* _Instructions to follow_
Find the line containing "Context (itbl : Z → option StgInfoTable) (m0" in the entries below. Restate it and each line after it, word for word, up to and including the line containing "Lemma threads_static n".

* _Stored data_
★ ★ ★
(* ===== verification/CompactRoots.v ===== *)
(** * The roots

    What [compact] threads before the forward pass: the fields that the roots
    and the objects outside the compacted blocks have. *)
From stdpp Require Import list gmap.
From S2P Require Import Prelude DList ClosureFlags Compact CompactChain CompactThread CompactObj CompactHeap.
Local Open Scope Z_scope.

(** ** The static objects *)
Section statics.
Context (itbl : Z → option StgInfoTable) (m0 : gmap Z Z).
Local Notation word_at := (word_at m0).
(** The static objects from [p] on, and their fields: those of indirections. *)
Fixpoint static_layout (fuel : nat) (p : Z) : option (list Z * list Z) :=
  if p =? END_OF_STATIC_LIST then Some ([], []) else
  match fuel with
  | O => None
  | S fuel =>
    match itbl (word_at p) with
    | None => None
    | Some info =>
      let next a fs :=
        match static_layout fuel (word_at a) with
        | Some (ps, gs) => Some (p :: a :: ps, fs ++ gs)
        | None => None
        end in
      match type info with
      | IND_STATIC => next (p + W 2) [p + W 1]
      | THUNK_STATIC => next (p + W 2) []
      | FUN_STATIC => next (p + W 1) []
      | CONSTR_STATIC => next (p + W (1 + ptrs info + nptrs info)) []
      | _ => None
      end
    end
  end.
Definition root_field (a : Z) : list Z := if negb (word_at a =? 0) then [a] else [].
(** The fields that [thread_roots] threads; [sfs]: those of static objects *)
Definition root_fields (r : roots) (sfs : list Z) : list Z :=
  mark_capabilities r ++ mark_scheduler r ++ root_field (weak_ptr_list r) ++ root_field (old_weak_ptr_list r) ++
  (mut_lists r ≫= λ bd, addrs (fst bd) (Z.to_nat ((snd bd - fst bd) / 8))) ++
  gen_threads r ++ resurrected_threads r :: (incall_tsos r ≫= root_field) ++ sfs ++ stable_ptr_table r ++ mark_CAFs r.
End statics.

Section roots.
Context (itbl : Z → option StgInfoTable) (stg_arg_bitmaps : Z → Z).
Context (obj : Z → option Z) (Fld : Z → Prop) (m0 : gmap Z Z) (in_marked : Z → bool).
Context `{Hstatic : !static_ok obj Fld m0 in_marked}.
Local Notation threads := (threads obj Fld m0 in_marked).
Local Notation readable := (readable obj Fld m0).
Local Notation word_at := (word_at m0).
Local Notation obj_ok := (obj_ok itbl stg_arg_bitmaps obj Fld m0 in_marked).

(** A word that is neither a field nor part of a compacted object *)
Definition plain (a : Z) : Prop := is_Some (m0 !! a) ∧ obj a = None ∧ ¬ Fld a.
Lemma plain_readable a gs : plain a → readable a (word_at a) gs.
Proof. intros (H1 & H2 & H3). apply word_readable; [done|done|by left]. Qed.

Lemma threads_static n p ps fs fuel :
  static_layout itbl m0 n p = Some (ps, fs) → (∀ a, a ∈ ps → plain a) → (length ps ≤ fuel)%nat → threads (thread_static itbl fuel p) fs tt.
Proof.
  revert p ps fs fuel. induction n as [|n IH]; intros p ps fs fuel Hl Hp Hf; cbn [static_layout] in Hl;
    (destruct (p =? END_OF_STATIC_LIST) eqn:Ep; [injection Hl as <- <-; destruct fuel; cbn [thread_static]; rewrite Ep; apply threads_ret|]); [done|].
  destruct (itbl (word_at p)) as [info|] eqn:Ei; [|done]. cbv zeta in Hl.
  assert (∀ a gs, match static_layout itbl m0 n (word_at a) with Some (ps, hs) => Some (p :: a :: ps, gs ++ hs) | None => None end = Some (ps, fs) →
    ∃ fuel' hs, fuel = S fuel' ∧ fs = gs ++ hs ∧ plain p ∧ plain a ∧ threads (thread_static itbl fuel' (word_at a)) hs tt) as Hnext.
  { intros a gs H. destruct (static_layout itbl m0 n (word_at a)) as [[ps' hs]|] eqn:El; [|done]. apply (inj Some), pair_equal_spec in H as [<- <-].
    destruct fuel as [|fuel]; [cbn in Hf; lia|]. exists fuel, hs. split; [done|]. split; [done|].
    split; [apply Hp; by left|]. split; [apply Hp; right; by left|].
    apply (IH _ ps'); [done| |cbn in Hf; lia]. intros b Hb. apply Hp. right. by right. }
  destruct (type info) eqn:Et; try discriminate Hl; apply Hnext in Hl as (fuel' & hs & -> & -> & Hpp & Hpa & Hrec);
    cbn [thread_static]; rewrite Ep; (eapply threads_get_itbl; [by apply plain_readable|done|]); rewrite Et; cbn [app]; try eapply threads_then;
    unfold field; (eapply threads_ld; [by apply plain_readable|exact Hrec]).
Qed.
(** Distinct words of the memory are no more than its size. *)
Lemma threads_static_roots n p ps fs :
  static_layout itbl m0 n p = Some (ps, fs) → (∀ a, a ∈ ps → plain a) → NoDup ps → threads (s ← get; thread_static itbl (size (words s)) p) fs tt.
Proof.
  intros Hl Hp Hnd flat ch s HI Hfr Hndf Hf. wp_step. apply wp_get. cbv beta. eapply threads_static; [done..| |done|done|done|done].
  rewrite <- (size_dom (D := gset Z)). etrans; [|apply (subseteq_size (list_to_set ps : gset Z))]; [by rewrite size_list_to_set|].
  intros a. rewrite elem_of_list_to_set. intros Ha. apply elem_of_dom. destruct (Hp a Ha) as (Hs & Ho & Hn).
  rewrite (ti_read flat ch s a HI Ho); [by rewrite (ti_same HI)|]. intros q Hq. by apply Hn, (ti_fld HI q).
Qed.
Lemma threads_root_field a : is_Some (m0 !! a) → obj a = None → (¬ Fld a ∨ a ∈ root_field m0 a) →
  threads (w ← ld a; when (negb (w =? 0)) (thread a)) (root_field m0 a) tt.
Proof. intros Hs Ho Hn. eapply threads_ld; [by apply word_readable|]. apply threads_when, threads_one. Qed.
Lemma threads_list fs : threads (for_each fs thread) fs tt.
Proof. induction fs as [|f fs IH]; cbn; [apply threads_ret|]. by eapply threads_then. Qed.

(** The variables that may be null, and the static objects, can be read. *)
Record roots_ok (r : roots) (n : nat) (ps sfs : list Z) : Prop := {
  r_static : static_layout itbl m0 n (static_objects r) = Some (ps, sfs);
  r_plain a : a ∈ ps → plain a;
  r_nodup : NoDup ps;
  r_null a : a ∈ weak_ptr_list r :: old_weak_ptr_list r :: incall_tsos r → is_Some (m0 !! a) ∧ obj a = None ∧ (¬ Fld a ∨ a ∈ root_field m0 a)
}.
Lemma threads_roots r n ps sfs : roots_ok r n ps sfs → threads (thread_roots itbl r) (root_fields m0 r sfs) tt.
Proof.
  intros [Hst Hpl Hnd Hnull]. unfold thread_roots, root_fields.
  do 2 (eapply threads_seq; [apply threads_list|]).
  eapply threads_seq; [apply threads_root_field; apply Hnull; by left|].
  eapply threads_seq; [apply threads_root_field; apply Hnull; right; by left|].
  eapply threads_seq; [apply threads_for_each; intros bd _; apply threads_range|].
  eapply threads_seq; [apply threads_list|]. eapply threads_then.
  eapply threads_seq; [apply (threads_for_each _ _ _ _ _ thread_incall); intros a Ha; apply threads_root_field; apply Hnull; right; by right|].
  pose proof (threads_static_roots n (static_objects r) ps sfs Hst Hpl Hnd) as Hs. intros flat ch s HI Hfr Hndf Hf.
  apply wp_assoc. eapply (threads_seq _ _ _ _ _ _ _ _ _ Hs); [|done..]. eapply threads_seq; apply threads_list.
Qed.

(** ** The objects of the other generations *)
Record other_ok (o : object) : Prop := {
  ot_plain : plain (o_addr o);
  ot_aligned : aligned (o_addr o);
  ot_info : LOOKS_LIKE_INFO_PTR itbl (word_at (o_addr o)) = true ∧ itbl (word_at (o_addr o)) = Some (o_info o);
  ot_obj : obj_ok (o_addr o) (o_info o) (o_fields o) (o_size o)
}.
(** The objects fill the words from [p] to [e]. *)
Fixpoint contiguous (p : Z) (os : list object) (e : Z) : Prop :=
  match os with
  | [] => e <= p
  | o :: os => o_addr o = p ∧ p < e ∧ other_ok o ∧ contiguous (o_end o) os e
  end.
Lemma contiguous_length p os e : contiguous p os e → Z.of_nat (length os) <= Z.max 0 (e - p).
Proof.
  revert p. induction os as [|o os IH]; intros p; cbn; [lia|]. intros (<- & Hlt & Ho & H). apply IH in H.
  pose proof (ok_size (ot_obj _ Ho)). unfold o_end, W in *. lia.
Qed.
Lemma threads_update_fwd_block os p e fuel :
  contiguous p os e → (length os ≤ fuel)%nat → threads (update_fwd_block itbl stg_arg_bitmaps fuel p e) (os ≫= o_fields) tt.
Proof.
  revert p fuel. induction os as [|o os IH]; intros p fuel H Hf; cbn in H, Hf.
  - destruct fuel; cbn [update_fwd_block]; rewrite (proj2 (Z.ltb_ge _ _)) by done; apply threads_ret.
  - destruct H as (<- & Hlt & [Hpl Ha [Hlk Hi] Hok] & H). destruct fuel as [|fuel]; [lia|]. cbn [update_fwd_block]. rewrite (proj2 (Z.ltb_lt _ _)) by done.
    eapply (threads_bind _ _ _ _ _ _ []); [unfold LOOKS_LIKE_CLOSURE_PTR; rewrite untag_aligned by done; eapply threads_ld; [by apply plain_readable|apply threads_ret]|].
    apply threads_assert; [done|]. eapply threads_get_itbl; [by apply plain_readable|done|].
    eapply threads_bind; [by apply threads_obj|]. apply IH; [done|lia].
Qed.
(** A block: from its [start] to its [free] *)
Definition block_objs (bd : Z * Z) (os : list object) : Prop := contiguous (fst bd) os (snd bd) ∧ snd bd - fst bd <= BLOCK_SIZE.
Lemma threads_update_fwd bds oss : Forall2 block_objs bds oss → threads (update_fwd itbl stg_arg_bitmaps bds) (oss ≫= λ os, os ≫= o_fields) tt.
Proof.
  intros H. induction H as [|bd os bds oss [Hc Hl] _ IH]; [apply threads_ret|]. unfold update_fwd in *. cbn [for_each mbind list_bind].
  eapply threads_seq; [|exact IH]. eapply threads_update_fwd_block; [done|]. apply contiguous_length in Hc. unfold BLOCK_SIZE in *. lia.
Qed.
(** A large object; nothing is known of those that are pinned. *)
Definition large_type (t : closure_type) : bool :=
  match t with
  | ARR_WORDS | MUT_ARR_PTRS_CLEAN | MUT_ARR_PTRS_DIRTY | MUT_ARR_PTRS_FROZEN | MUT_ARR_PTRS_FROZEN0 | STACK | AP_STACK | PAP | TREC_CHUNK => true
  | _ => false
  end.
Definition large_obj (bd : bool * Z) (o : object) : Prop :=
  if fst bd then o_fields o = [] else snd bd = o_addr o ∧ other_ok o ∧ large_type (type (o_info o)) = true.
Lemma threads_drop {A} (m : prog cstate A) fs r : threads m fs r → threads (_ ← m; mret tt) fs tt.
Proof. intros H. eapply threads_map; [done|apply threads_ret]. Qed.
Lemma threads_large_object bd o : large_obj bd o → threads (update_fwd_large_object itbl stg_arg_bitmaps bd) (o_fields o) tt.
Proof.
  unfold large_obj, update_fwd_large_object. destruct bd as [b p]. cbn [fst snd]. destruct b; [intros ->; apply threads_ret|].
  intros (-> & [Hpl Ha [_ Hi] Hok] & Ht). cbv zeta. eapply threads_get_itbl; [by apply plain_readable|done|].
  pose proof (ok_layout Hok) as Hl. unfold layout in Hl.
  assert (∀ size, (if 0 <=? size then Some (addrs (o_addr o + W sizeofW_StgMutArrPtrs) (Z.to_nat (word_at (o_addr o + W 1))), sizeofW_StgMutArrPtrs + size) else None)
    = Some (o_fields o, o_size o) → threads (thread_MUT_ARR_PTRS (o_addr o)) (o_fields o) tt) as Harr.
  { intros size Hs. destruct (Z.leb_spec 0 size); [|done]. apply (inj Some), pair_equal_spec in Hs as [E1 E2].
    eapply threads_MUT_ARR; [exact Hok|by rewrite E1|]. unfold sizeofW_StgMutArrPtrs in E2. lia. }
  destruct (type (o_info o)) eqn:Et; try discriminate Ht; try (by eapply Harr).
  - eapply threads_drop. by eapply threads_thread_PAP.
  - eapply threads_drop. by eapply threads_thread_AP_STACK.
  - apply (inj Some), pair_equal_spec in Hl as [<- _]. apply threads_ret.
  - by eapply threads_thread_STACK.
  - apply (inj Some), pair_equal_spec in Hl as [E1 E2]. eapply threads_TREC; [done|done|].
    rewrite <- E2. unfold sizeofW_StgTRecChunk, TREC_CHUNK_NUM_ENTRIES, sizeofW_TRecEntry. lia.
Qed.
Lemma threads_update_fwd_large bds os : Forall2 large_obj bds os → threads (update_fwd_large itbl stg_arg_bitmaps bds) (os ≫= o_fields) tt.
Proof.
  intros H. induction H as [|bd o bds os Ho _ IH]; [apply threads_ret|]. unfold update_fwd_large in *. cbn [for_each mbind list_bind].
  eapply threads_seq; [|exact IH]. by apply threads_large_object.
Qed.
(** The generations, each with the objects of its blocks and its large ones *)
Definition gen_objs : Type := list (list object) * list object.
Definition gen_ok (g : generation) (go : gen_objs) : Prop :=
  Forall2 block_objs (gen_blocks g) (fst go) ∧ Forall2 large_obj (scavenged_large_objects g) (snd go).
Definition gen_fields (go : gen_objs) : list Z := (fst go ≫= λ os, os ≫= o_fields) ++ (snd go ≫= o_fields).
Lemma threads_gens gens gos : Forall2 gen_ok gens gos →
  threads (for_each gens (λ gen, update_fwd itbl stg_arg_bitmaps (gen_blocks gen);; update_fwd_large itbl stg_arg_bitmaps (scavenged_large_objects gen)))
    (gos ≫= gen_fields) tt.
Proof.
  intros H. induction H as [|g go gens gos [Hb Hl] _ IH]; [apply threads_ret|]. cbn [for_each mbind list_bind].
  eapply threads_seq; [|exact IH]. unfold gen_fields. eapply threads_seq; [by apply threads_update_fwd|by apply threads_update_fwd_large].
Qed.
End roots.
Arguments threads_roots {_ _ _ _ _ _}.
Arguments threads_gens {_ _ _ _ _ _ _}.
★ ★ ★
* _Result_
Context (itbl : Z → option StgInfoTable) (m0 : gmap Z Z).
Local Notation word_at := (word_at m0).
(** The static objects from [p] on, and their fields: those of indirections. *)
Fixpoint static_layout (fuel : nat) (p : Z) : option (list Z * list Z) :=
  if p =? END_OF_STATIC_LIST then Some ([], []) else
  match fuel with
  | O => None
  | S fuel =>
    match itbl (word_at p) with
    | None => None
    | Some info =>
      let next a fs :=
        match static_layout fuel (word_at a) with
        | Some (ps, gs) => Some (p :: a :: ps, fs ++ gs)
        | None => None
        end in
      match type info with
      | IND_STATIC => next (p + W 2) [p + W 1]
      | THUNK_STATIC => next (p + W 2) []
      | FUN_STATIC => next (p + W 1) []
      | CONSTR_STATIC => next (p + W (1 + ptrs info + nptrs info)) []
      | _ => None
      end
    end
  end.
Definition root_field (a : Z) : list Z := if negb (word_at a =? 0) then [a] else [].
(** The fields that [thread_roots] threads; [sfs]: those of static objects *)
Definition root_fields (r : roots) (sfs : list Z) : list Z :=
  mark_capabilities r ++ mark_scheduler r ++ root_field (weak_ptr_list r) ++ root_field (old_weak_ptr_list r) ++
  (mut_lists r ≫= λ bd, addrs (fst bd) (Z.to_nat ((snd bd - fst bd) / 8))) ++
  gen_threads r ++ resurrected_threads r :: (incall_tsos r ≫= root_field) ++ sfs ++ stable_ptr_table r ++ mark_CAFs r.
End statics.

Section roots.
Context (itbl : Z → option StgInfoTable) (stg_arg_bitmaps : Z → Z).
Context (obj : Z → option Z) (Fld : Z → Prop) (m0 : gmap Z Z) (in_marked : Z → bool).
Context `{Hstatic : !static_ok obj Fld m0 in_marked}.
Local Notation threads := (threads obj Fld m0 in_marked).
Local Notation readable := (readable obj Fld m0).
Local Notation word_at := (word_at m0).
Local Notation obj_ok := (obj_ok itbl stg_arg_bitmaps obj Fld m0 in_marked).

(** A word that is neither a field nor part of a compacted object *)
Definition plain (a : Z) : Prop := is_Some (m0 !! a) ∧ obj a = None ∧ ¬ Fld a.
Lemma plain_readable a gs : plain a → readable a (word_at a) gs.
Proof. intros (H1 & H2 & H3). apply word_readable; [done|done|by left]. Qed.

Lemma threads_static n p ps fs fuel :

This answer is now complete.